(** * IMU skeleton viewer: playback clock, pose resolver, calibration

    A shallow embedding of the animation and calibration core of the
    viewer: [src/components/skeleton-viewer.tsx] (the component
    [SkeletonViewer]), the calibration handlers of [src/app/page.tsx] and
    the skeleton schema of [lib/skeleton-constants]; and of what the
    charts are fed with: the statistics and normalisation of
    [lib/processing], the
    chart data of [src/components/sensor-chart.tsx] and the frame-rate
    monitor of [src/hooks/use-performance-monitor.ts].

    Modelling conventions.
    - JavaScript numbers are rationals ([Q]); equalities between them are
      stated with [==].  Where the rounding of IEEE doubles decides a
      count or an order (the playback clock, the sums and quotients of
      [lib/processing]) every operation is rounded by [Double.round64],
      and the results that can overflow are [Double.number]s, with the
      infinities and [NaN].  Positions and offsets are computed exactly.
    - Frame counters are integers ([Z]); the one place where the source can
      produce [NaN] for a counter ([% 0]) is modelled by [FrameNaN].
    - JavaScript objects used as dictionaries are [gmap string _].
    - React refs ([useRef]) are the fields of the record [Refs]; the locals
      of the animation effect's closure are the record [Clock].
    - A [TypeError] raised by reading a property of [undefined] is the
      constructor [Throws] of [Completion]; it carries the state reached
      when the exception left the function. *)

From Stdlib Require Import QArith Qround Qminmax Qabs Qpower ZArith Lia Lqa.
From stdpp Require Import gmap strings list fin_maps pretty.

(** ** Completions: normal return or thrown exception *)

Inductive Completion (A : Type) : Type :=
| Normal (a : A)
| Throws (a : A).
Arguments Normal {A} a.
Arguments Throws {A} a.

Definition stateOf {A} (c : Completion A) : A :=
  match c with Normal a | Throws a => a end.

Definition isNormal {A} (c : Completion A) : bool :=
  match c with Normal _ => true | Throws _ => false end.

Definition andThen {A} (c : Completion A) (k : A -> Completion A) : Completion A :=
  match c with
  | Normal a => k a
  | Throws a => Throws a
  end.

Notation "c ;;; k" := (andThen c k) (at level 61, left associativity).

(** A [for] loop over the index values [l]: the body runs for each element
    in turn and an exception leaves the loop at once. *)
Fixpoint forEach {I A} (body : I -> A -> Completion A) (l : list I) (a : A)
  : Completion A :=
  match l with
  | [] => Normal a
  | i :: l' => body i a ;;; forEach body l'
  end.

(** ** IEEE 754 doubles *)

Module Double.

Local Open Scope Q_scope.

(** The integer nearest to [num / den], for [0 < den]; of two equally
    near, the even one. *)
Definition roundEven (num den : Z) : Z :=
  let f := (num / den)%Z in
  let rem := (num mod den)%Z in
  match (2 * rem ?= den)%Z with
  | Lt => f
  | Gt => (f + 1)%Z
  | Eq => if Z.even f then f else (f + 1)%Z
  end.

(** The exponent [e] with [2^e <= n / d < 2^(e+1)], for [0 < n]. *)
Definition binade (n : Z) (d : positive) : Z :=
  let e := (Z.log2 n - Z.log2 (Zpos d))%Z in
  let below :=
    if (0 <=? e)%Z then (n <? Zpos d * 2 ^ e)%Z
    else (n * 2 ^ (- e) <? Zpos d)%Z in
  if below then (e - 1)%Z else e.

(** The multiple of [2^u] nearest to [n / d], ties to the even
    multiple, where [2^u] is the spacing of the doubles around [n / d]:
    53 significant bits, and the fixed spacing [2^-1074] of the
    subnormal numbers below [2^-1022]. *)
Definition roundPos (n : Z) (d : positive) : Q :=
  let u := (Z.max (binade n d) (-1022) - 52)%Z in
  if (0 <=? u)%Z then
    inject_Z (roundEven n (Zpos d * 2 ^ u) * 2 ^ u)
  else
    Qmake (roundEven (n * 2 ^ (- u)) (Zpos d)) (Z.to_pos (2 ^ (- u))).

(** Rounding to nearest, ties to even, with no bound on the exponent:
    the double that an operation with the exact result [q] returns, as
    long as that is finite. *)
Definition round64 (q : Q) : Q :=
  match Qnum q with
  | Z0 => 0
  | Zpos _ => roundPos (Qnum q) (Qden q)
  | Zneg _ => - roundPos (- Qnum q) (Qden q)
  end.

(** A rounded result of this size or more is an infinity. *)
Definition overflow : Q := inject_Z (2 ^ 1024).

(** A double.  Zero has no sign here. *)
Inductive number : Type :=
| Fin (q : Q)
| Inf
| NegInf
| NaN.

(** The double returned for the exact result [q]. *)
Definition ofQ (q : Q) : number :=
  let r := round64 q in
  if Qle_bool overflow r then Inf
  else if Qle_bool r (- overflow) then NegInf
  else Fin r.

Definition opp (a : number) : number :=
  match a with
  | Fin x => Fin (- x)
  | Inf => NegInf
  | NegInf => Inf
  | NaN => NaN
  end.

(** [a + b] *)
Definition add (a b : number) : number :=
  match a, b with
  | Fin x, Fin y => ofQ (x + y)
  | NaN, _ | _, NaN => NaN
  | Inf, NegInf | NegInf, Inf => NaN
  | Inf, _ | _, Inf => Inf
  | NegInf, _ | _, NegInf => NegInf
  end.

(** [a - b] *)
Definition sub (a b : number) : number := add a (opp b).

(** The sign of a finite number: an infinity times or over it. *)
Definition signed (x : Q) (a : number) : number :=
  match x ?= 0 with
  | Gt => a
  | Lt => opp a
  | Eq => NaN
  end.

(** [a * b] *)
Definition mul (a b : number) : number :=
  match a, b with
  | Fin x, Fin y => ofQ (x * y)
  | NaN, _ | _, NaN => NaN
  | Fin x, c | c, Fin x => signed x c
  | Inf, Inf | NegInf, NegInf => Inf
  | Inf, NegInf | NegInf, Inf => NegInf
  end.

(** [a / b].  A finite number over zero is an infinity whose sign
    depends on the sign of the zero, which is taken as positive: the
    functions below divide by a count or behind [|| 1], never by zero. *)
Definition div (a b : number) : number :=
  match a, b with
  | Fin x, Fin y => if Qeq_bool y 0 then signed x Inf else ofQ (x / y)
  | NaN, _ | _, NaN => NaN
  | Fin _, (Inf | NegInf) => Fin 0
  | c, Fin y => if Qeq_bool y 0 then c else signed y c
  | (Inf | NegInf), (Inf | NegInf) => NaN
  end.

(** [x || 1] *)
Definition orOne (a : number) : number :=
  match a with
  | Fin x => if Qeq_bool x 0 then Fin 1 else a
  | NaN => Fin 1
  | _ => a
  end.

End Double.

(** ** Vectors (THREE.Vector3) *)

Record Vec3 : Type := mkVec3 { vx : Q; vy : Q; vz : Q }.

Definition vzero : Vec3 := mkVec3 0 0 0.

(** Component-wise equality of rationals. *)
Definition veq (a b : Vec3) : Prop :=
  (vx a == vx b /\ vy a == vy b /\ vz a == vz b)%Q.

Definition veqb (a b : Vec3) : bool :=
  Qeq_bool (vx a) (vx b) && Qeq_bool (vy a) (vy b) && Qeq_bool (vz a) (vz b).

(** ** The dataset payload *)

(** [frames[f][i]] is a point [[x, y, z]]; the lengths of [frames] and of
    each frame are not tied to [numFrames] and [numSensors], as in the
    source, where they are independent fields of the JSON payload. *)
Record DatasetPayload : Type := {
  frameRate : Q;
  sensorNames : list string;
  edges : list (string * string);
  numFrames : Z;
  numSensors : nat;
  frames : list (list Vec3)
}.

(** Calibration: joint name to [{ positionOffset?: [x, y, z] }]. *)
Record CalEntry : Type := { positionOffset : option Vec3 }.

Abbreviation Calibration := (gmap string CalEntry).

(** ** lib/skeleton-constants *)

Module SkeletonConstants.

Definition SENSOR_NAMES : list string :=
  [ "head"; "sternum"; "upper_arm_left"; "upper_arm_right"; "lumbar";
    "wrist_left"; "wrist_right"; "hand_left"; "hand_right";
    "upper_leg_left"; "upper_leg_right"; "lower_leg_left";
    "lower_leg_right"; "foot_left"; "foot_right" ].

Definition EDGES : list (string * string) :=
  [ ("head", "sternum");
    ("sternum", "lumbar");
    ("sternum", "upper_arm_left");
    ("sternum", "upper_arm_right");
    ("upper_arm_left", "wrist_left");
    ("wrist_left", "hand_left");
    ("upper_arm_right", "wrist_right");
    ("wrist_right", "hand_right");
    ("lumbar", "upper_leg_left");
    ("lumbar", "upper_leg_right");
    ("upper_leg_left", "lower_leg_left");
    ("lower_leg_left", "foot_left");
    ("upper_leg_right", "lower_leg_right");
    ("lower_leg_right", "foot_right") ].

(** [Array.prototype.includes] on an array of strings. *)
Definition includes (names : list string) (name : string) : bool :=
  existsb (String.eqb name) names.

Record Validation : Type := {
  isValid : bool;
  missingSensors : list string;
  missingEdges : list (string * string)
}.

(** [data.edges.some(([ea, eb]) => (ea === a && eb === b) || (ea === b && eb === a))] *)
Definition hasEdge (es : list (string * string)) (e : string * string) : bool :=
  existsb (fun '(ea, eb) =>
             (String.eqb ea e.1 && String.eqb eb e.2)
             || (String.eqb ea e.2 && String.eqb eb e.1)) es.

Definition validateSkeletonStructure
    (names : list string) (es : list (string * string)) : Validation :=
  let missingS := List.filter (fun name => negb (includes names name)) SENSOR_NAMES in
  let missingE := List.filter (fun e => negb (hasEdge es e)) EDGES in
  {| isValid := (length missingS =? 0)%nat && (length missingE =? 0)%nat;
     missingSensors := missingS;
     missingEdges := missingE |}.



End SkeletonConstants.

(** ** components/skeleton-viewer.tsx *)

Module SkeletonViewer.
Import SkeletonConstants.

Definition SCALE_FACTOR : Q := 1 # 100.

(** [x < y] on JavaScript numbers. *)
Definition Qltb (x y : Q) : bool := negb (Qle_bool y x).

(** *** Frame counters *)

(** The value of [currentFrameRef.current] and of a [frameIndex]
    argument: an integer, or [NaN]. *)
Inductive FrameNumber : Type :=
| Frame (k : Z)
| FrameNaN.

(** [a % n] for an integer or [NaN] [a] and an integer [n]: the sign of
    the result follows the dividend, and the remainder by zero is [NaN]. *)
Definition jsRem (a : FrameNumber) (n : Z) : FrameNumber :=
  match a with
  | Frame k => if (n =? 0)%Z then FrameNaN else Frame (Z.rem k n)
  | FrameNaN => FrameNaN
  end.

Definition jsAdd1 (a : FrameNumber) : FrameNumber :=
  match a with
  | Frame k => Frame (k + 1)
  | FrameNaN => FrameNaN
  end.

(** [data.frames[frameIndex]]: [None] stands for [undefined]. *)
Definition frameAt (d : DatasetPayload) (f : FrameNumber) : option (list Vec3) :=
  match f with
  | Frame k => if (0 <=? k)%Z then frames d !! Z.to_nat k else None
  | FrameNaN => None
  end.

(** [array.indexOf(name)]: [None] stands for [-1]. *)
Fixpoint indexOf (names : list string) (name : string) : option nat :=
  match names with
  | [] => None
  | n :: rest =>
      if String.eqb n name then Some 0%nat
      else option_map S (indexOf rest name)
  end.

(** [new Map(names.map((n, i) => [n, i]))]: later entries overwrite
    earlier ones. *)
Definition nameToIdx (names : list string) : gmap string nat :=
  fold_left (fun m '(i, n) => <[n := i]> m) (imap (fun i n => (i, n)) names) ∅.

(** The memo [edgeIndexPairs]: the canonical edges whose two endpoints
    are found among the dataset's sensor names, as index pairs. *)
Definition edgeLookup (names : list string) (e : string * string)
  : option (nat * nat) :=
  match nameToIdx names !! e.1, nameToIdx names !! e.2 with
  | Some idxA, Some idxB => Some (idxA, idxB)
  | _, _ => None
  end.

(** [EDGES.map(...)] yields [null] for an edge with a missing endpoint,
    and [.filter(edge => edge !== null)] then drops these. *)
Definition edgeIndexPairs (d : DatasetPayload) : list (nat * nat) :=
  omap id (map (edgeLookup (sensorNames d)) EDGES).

○ ○ ○ ○

Wherever the string "DatasetPayload" occurs in the listing, return the line it sits on.

EXPECTED OUTPUT:
Record DatasetPayload : Type := {
Definition frameAt (d : DatasetPayload) (f : FrameNumber) : option (list Vec3) :=
Definition edgeIndexPairs (d : DatasetPayload) : list (nat * nat) :=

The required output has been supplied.